- What you need to do
Would you return the lines between the one holding "(** ** The base" and the one holding "let split2 := before", inclusive, and only those, exactly as they stand in the listing below?

(Records supplied Opens)

(* ===== verification/Pool.v ===== *)
(** * Pool: src/pool/pool.go, stats.go, and the choice in cmd/nomp/main.go

    The pool puts the other components together: it checks the configuration and
    the daemons, learns what it can about the coin, fetches the first template,
    and then lives from ticks of its polling and announcements of the peer.  The
    options are shared by pointer: what the start-up learns about the coin is seen
    by the daemon manager and the job manager.  [Init] lists what it starts; the
    listeners, the connection to the storage and the printed summary are modelled
    in Startup. *)
From Stdlib Require Import ZArith Lia List Strings.Ascii Strings.String Strings.Byte Floats.SpecFloat.
From stdpp Require Import base list strings gmap relations.
From S2P Require Import Prelude Bytes Sha256 Float Strconv Utils Types Json Config Algorithm Effects DaemonReplies Daemons Engine Transactions Jobs JobManager JobManagerSpec P2P.
Import ListNotations.
Local Open Scope string_scope.
Local Open Scope Z_scope.
Local Open Scope go_scope.

(** ** The base units of a coin, from a balance *)
Definition dquote : string := String (ascii_of_nat 34) EmptyString.
(** The raw text of a value, as [json.Marshal] compacts it; strings without a
    character that is escaped. *)
Fixpoint raw_text (j : json) : string :=
  match j with
  | JNull => "null"
  | JBool b => if b then "true" else "false"
  | JNum l => l
  | JStr s => dquote ++ s ++ dquote
  | JArr l => "[" ++ Join (map raw_text l) "," ++ "]"
  | JObj m => "{" ++ Join (map (fun p => dquote ++ fst p ++ dquote ++ ":" ++ raw_text (snd p)) m) "," ++ "}"
  end.
(** The text before the first occurrence of a separator. *)
Definition before (sep s : string) : string :=
  match String.index 0 sep s with Some i => String.substring 0 i s | None => s end.
(** A reply without an error, whose id is a number, is its id, its result if
    there is one, and a brace. *)
Definition detect_magnitude (r : Response) : result Z :=
  match Result r with
  | None => Panic "index out of range"
  | Some j =>
      let split2 := before "," (before ("result" ++ dquote ++ ":") (raw_text j ++ "}")) in
      match Split split2 "."%char with
      | _ :: d :: _ =>
          match ParseInt ("10" ++ FormatInt (slen d) ++ "0") 10 with
          | (magnitude, None) => Val magnitude
          | _ => Panic "detecting number of satoshis in a coin"
          end
      | _ => Panic "index out of range"
      end
  end.
Definition coin_precision (magnitude : Z) : Z := slen (FormatUint (u64 magnitude)) - 1.
Lemma ProcessShare_steps dm now random share jm jm' ev :
  ProcessShare dm now random share jm = Val (jm', ev) -> rtc (jm_step algs) jm jm'.
Proof.
  unfold ProcessShare. destruct (negb _).
  - destruct (bd_accepted dm _) as [acc tx]. destruct (bd_template dm) as [gbt|]; cbn [rbind]; [|done].
    destruct (ProcessTemplate now random gbt jm) as [jm1|] eqn:E; cbn [rbind]; [|done].
    intros Ev. apply Val_pair_inj in Ev as [<- _]. apply rtc_once. by eapply step_template.
  - intros Ev. by apply Val_pair_inj in Ev as [<- _].
Qed.

Lemma process_submit_moves t d en1 a1 a2 a3 a4 a5 :
  keeps moves moves (process_submit algs t d en1 a1 a2 a3 a4 a5).
Proof.
  intros w. unfold process_submit, mbind, client, job_manager, of_result, set_jm, emit.
  destruct (w_jm w) as [jm|] eqn:Ej; [|done].
  destruct (ProcessSubmit _ _ _ _ _ _ _ _ _ _ _ _) as [[share jm1]|] eqn:Es; [|done]. cbn.
  destruct (ProcessShare _ _ _ _ _) as [[jm2 ev]|] eqn:Ep; [|done]. cbn.
  split; [by repeat split|]. split; [|done]. cbn. rewrite Ej. cbn. eapply rtc_l; [by eapply step_submit|by eapply ProcessShare_steps].
Qed.

Lemma HandleSubmit_moves t q : keeps moves moves (HandleSubmit algs options t q).
Proof. apply HandleSubmit_keeps; [apply _|]. intros. apply process_submit_moves. Qed.
End Moves.

(** ** Authorization *)
Definition c_inv (w : world) : Prop :=
  c_SocketClosedEvent (w_client w) = None /\
  (c_IsAuthorized (w_client w) = true -> is_Some (c_CurrentDifficulty (w_client w))).
Lemma cl_mono_inv w w' : cl_mono w w' -> c_inv w -> c_inv w'.
Proof. intros (A & B & C) [I J]. split; [auto|]. rewrite B. auto. Qed.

(Records supplied Closes)

- Output below
(** ** The base units of a coin, from a balance *)
Definition dquote : string := String (ascii_of_nat 34) EmptyString.
(** The raw text of a value, as [json.Marshal] compacts it; strings without a
    character that is escaped. *)
Fixpoint raw_text (j : json) : string :=
  match j with
  | JNull => "null"
  | JBool b => if b then "true" else "false"
  | JNum l => l
  | JStr s => dquote ++ s ++ dquote
  | JArr l => "[" ++ Join (map raw_text l) "," ++ "]"
  | JObj m => "{" ++ Join (map (fun p => dquote ++ fst p ++ dquote ++ ":" ++ raw_text (snd p)) m) "," ++ "}"
  end.
(** The text before the first occurrence of a separator. *)
Definition before (sep s : string) : string :=
  match String.index 0 sep s with Some i => String.substring 0 i s | None => s end.
(** A reply without an error, whose id is a number, is its id, its result if
    there is one, and a brace. *)
Definition detect_magnitude (r : Response) : result Z :=
  match Result r with
  | None => Panic "index out of range"
  | Some j =>
      let split2 := before "," (before ("result" ++ dquote ++ ":") (raw_text j ++ "}")) in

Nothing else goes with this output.